When I came back to Bowie one of the lures was this: How did he do it? I’d watch Heathen-era youtubes and then the bits from 1974’s Cracked Actor and wonder how did he go from being the 95-pound coke addict of 1975, to a man who looked better at 54 than at 27? Many are happier at 54 than 27, but not healthier.
And I think he genuinely was. Bowie is the first to say that his years of cocaine addiction messed up his emotional life and left his memory with “sizeable holes” but I think that he meant his memory of those years, not in general.
I think too that he was right when he said that his body was relatively unaffected by his addiction: “I’ve been a really lucky sod. . . I’m extremely fit.”
Of course, after his 2004 heart attack the tabloids were quick to blame his past drug use. The Sun was typical:
“…doctors now believe his heart attack may be a direct result of the hammering his body took during those years. Sun doctor Carol Cooper said: ‘Drugs cause heart muscle to deteriorate and can bring on coronary disease at a younger age. Sadly there is nothing David Bowie can do now to reverse the effects of the drugs he took.'”
When Bowie had his heart attack, June 25, 2004, he was 57 and a half years old, and had just finished playing the 113th show of a worldwide tour that began October 7, 2003.
Surely, no insurance firm would have underwritten a 56-year-old rock star’s 128-show concert without doing the most thorough physical exams known to medicine.
And for every ex-drug user who has a heart attack in middle age, there are those like my friend Barry, who never smoked or drugged, drank in moderation, passed a physical on a Monday including a stress test during which he didn’t break a sweat, and had an emergency triple by-pass Friday of the same week. Barry’s doctor said had he not been in such great shape to start with, he would may well have not made it.
Same, I expect, could be said for Bowie.
There are no accounts of formal rehabilitation programs. In fact, Bowie has said he stayed away from psych hospitals because he worried if he ever got in, he’d never get out, and his family history removes this musing from paranoia to well-founded.
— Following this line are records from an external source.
Lemma get_vnode_runs l s : wf s -> in_memory s l -> cnt s l < 65535 -> runs (get_vnode l s) s (one l) (one l).
Proof.
  intros Hw Hl Hc. unfold get_vnode. apply (runs_bind _ _ _ (one l) (fun _ => 0) (fun _ => 0) (fun m => 1 * one l m)); [by apply rlock_runs| |intros m; lia|intros m; lia].
  intros s1 M1 _. apply (add_count_runs 1); [apply (mv_wf _ _ _ _ M1)|by eapply moved_live|rewrite (mv_cnt _ _ _ _ M1)]. pose proof (cnt_range s l Hw). lia.
Qed.
Lemma get_vnode_mem l s s' : get_vnode l s = Some s' -> mem s' = mem s.
Proof.
  unfold get_vnode, vn_rlock, add_vcount, upd_vnode. destruct (vnodes s !! l); [|done]. cbn [mbind option_bind vnodes set_vnodes]. rewrite lookup_insert_eq. by intros [= <-].
Qed.
Lemma release_vnode_runs fuel l s : wf s -> in_memory s l -> 1 <= lk s l -> 2 <= cnt s l -> runs (release_vnode (S fuel) l s) s (fun m => - one l m) (fun m => - one l m).
Proof.
  intros Hw Hl Hk Hc. pose proof (cnt_range s l Hw) as Hr. cbn [release_vnode].
  apply (runs_bind _ _ _ (fun _ => 0) (fun m => -1 * one l m) (fun m => - one l m) (fun _ => 0)); [apply add_count_runs; [done..|lia]| |intros m; lia|intros m; lia].
  intros s1 M1 _. pose proof (mv_cnt _ _ _ _ M1 l) as E1. pose proof (mv_lk _ _ _ _ M1 l) as E2. cbn beta in E1, E2. rewrite one_eq in E1.
  destruct (live_lookup s1 l) as (v & Hv & Ev & _); [by eapply moved_live|]. rewrite Hv. cbn [mbind option_bind].
  destruct (Z.leb_spec (v_count v) 0); [lia|]. apply vn_runlock_runs; [apply (mv_wf _ _ _ _ M1)|by exists v|lia].
Qed.
Lemma release_runs l s : wf s -> in_memory s l -> 1 <= lk s l -> 2 <= cnt s l -> runs (release l s) s (fun m => - one l m) (fun m => - one l m).
Proof. apply release_vnode_runs. Qed.
(** One count less, under the lock. *)
Lemma drop_count_runs (fuel : state -> nat) p s : wf s -> in_memory s p -> 2 <= cnt s p < 65535 ->
  runs (s1 ← get_vnode p s; s2 ← add_vcount (-1) p s1; release_vnode (S (fuel s2)) p s2) s (fun _ => 0) (fun m => - one p m).
Proof.
  intros Hw Hl Hc. apply (runs_bind _ _ _ (one p) (one p) (fun m => - one p m) (fun m => - 2 * one p m)); [apply get_vnode_runs; [done..|lia]| |intros; lia|intros; lia].
  intros s1 M1 _. pose proof (mv_cnt _ _ _ _ M1 p) as C1. pose proof (mv_lk _ _ _ _ M1 p) as L1. rewrite one_eq in C1, L1. pose proof (lk_nonneg s p).
  apply (runs_bind _ _ _ (fun _ => 0) (fun m => -1 * one p m) (fun m => - one p m) (fun m => - one p m)); [|..|intros; lia|intros; lia].
  - apply add_count_runs; [apply (mv_wf _ _ _ _ M1)|by eapply moved_live|lia].
  - intros s2 M2 _. pose proof (mv_cnt _ _ _ _ M2 p) as C2. pose proof (mv_lk _ _ _ _ M2 p) as L2. cbn beta in C2, L2. rewrite one_eq in C2.
    apply release_vnode_runs; [apply (mv_wf _ _ _ _ M2)|eapply moved_live; [exact M2|by eapply moved_live]|lia|lia].
Qed.
Lemma destroyed_moved s s2 ds a b : moved s s2 a b -> moved s (set_destroyed ds s2) a b.
Proof.
  intros [[w1 w2 w3 w4 w5 w6 w7 w8] [x1 x2 x3 x4] Hlk Hcnt]. split; [split; try done|by split|done..].
  intros m Hm. destruct (w3 m Hm) as [i Hi]. exists i. apply (extends_ident s2); [split; eauto|done].
Qed.
(** The last release of a vnode takes one from the count of its directory. *)
Lemma release_last l p v s : wf s -> vnodes s !! l = Some v -> v_parent v = Some p -> p <> l -> in_memory s p -> 1 <= lk s l -> cnt s l = 1 -> 2 <= cnt s p < 65535 ->
  exists s', release l s = Some s' /\ moved s s' (fun m => - one l m) (fun m => - one l m - one p m) /\ destroyed s' = destroyed s ++ [l].
Proof.
  intros Hw Hv Hp Hne Hlp Hk Hc Hcp. assert (in_memory s l) as Hl by by exists v.
  assert (exists n, size (vnodes s) = S n) as [n Esz]. { destruct (size (vnodes s)) eqn:E; [|eauto]. apply map_size_empty_inv in E. rewrite E in Hv. by rewrite lookup_empty in Hv. }
  unfold release. rewrite Esz. cbn [release_vnode].
  destruct (add_count_runs (-1) l s) as (s1 & -> & M1 & D1); [done..|lia|]. cbn [mbind option_bind].
  destruct (moved_data _ _ _ _ _ _ M1 Hv) as (v1 & Hv1 & Kv1). assert (v_parent v1 = Some p) as Hp1 by (injection Kv1 as ? ? ? ? ?; congruence).
  pose proof (mv_cnt _ _ _ _ M1 l) as C1. cbn beta in C1. rewrite one_eq in C1. unfold cnt in C1 at 1. rewrite Hv1 in C1. simpl in C1. rewrite Hv1. cbn [mbind option_bind].
  destruct (Z.leb_spec (v_count v1) 0); [|lia]. pose proof (mv_lk _ _ _ _ M1 l) as L1. cbn beta in L1.
  destruct (vn_runlock_runs l s1) as (s2 & -> & M2 & D2); [apply (mv_wf _ _ _ _ M1)|by exists v1|lia|]. cbn [mbind option_bind]. rewrite Hp1.
  assert (moved s s2 (fun m => - one l m) (fun m => - one l m)) as M02 by (eapply moved_trans; [exact M1|exact M2|intros; simpl; lia|intros; simpl; lia]).
  apply (destroyed_moved s s2 (destroyed s2 ++ [l])) in M02. pose proof (mv_cnt _ _ _ _ M02 p) as C3. cbn beta in C3. rewrite one_ne in C3 by done.
  destruct (drop_count_runs (fun _ => n) p _ (mv_wf _ _ _ _ M02)) as (s' & E & M3 & D3); [by eapply moved_live|lia|]. exists s'. split; [exact E|]. split.
  - eapply moved_trans; [exact M02|exact M3|intros; simpl; lia|intros; simpl; lia].
  - rewrite D3. simpl. congruence.
Qed.

Lemma release_child l p v s : wf s -> vnodes s !! l = Some v -> v_parent v = Some p -> p <> l -> in_memory s p -> 1 <= lk s l -> 1 <= cnt s l -> 2 <= cnt s p < 65535 ->
  exists s', release l s = Some s' /\ moved s s' (fun m => - one l m) (fun m => - one l m - (if cnt s l =? 1 then one p m else 0)).
Proof.
  intros Hw Hv Hp Hne Hlp Hk Hc Hcp. destruct (Z.eqb_spec (cnt s l) 1).
  - destruct (release_last l p v s) as (s' & E & M & _); [done..|eauto].
  - destruct (release_runs l s) as (s' & E & M & _); [done|by exists v|done|lia|]. exists s'. split; [done|].
    eapply moved_trans; [exact M|apply moved_refl, (mv_wf _ _ _ _ M)|intros; simpl; lia|intros; simpl; lia].
Qed.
I’ve seen occasional mentions of Coco Schwab hooking him up with a therapist during the Berlin years, and in the 1990s a comment in an interview I need to look up suggested he might take mood stablilizers — if I had to guess, when the SSRIs came out in the late 1980s, his life probably got a lot easier, as did so many others’.
I think Bowie left coke behind through the same means as he always got what he wanted: hard work and a strong will.
Peter Gillman and Leni Gillman in Alias David Bowie believe Bowie’s decision to bring Coco Schwab and Iggy Pop with him to Berlin essential to his success; Paul Trykna’s Starman credits Bowie’s desire to help Iggy Pop.
There’s something to be said for the Gillmans’ and Trykna’s speculations. Coco I imagine was the friend who finally told him in LA that he would die alone if he continued doing as he did.
By taking both Iggy and Coco with him to Berlin, perhaps Bowie found a middle place to rest between the extremes of the singer’s outrageousness and his assistant’s responsibility.
Shy people are not necessarily solitairies, and Bowie typically had a friend in tow for new experiences: George Underwood and his wife accompanied Angela and David on their first QE2 voyage to America; Geoff MacCormack was his companion on the Aladdin Sane tours and during the making of The Man Who Fell to Earth.
Iggy played that role in Berlin. That he was also in need of getting off drugs raised the stakes. On some level, perhaps Bowie realized that if he succeeded in leaving behind his drug addiction, maybe Iggy would too. Or maybe not. But almost certainly, if he failed, then Iggy would go down with him.
Bowie may have also been constructing a familiar family circle, with Coco playing the role of domineering mother and Iggy that of Terry Burns (Bowie’s schizophrenic half-brother). Who then was David? The child? Or the father?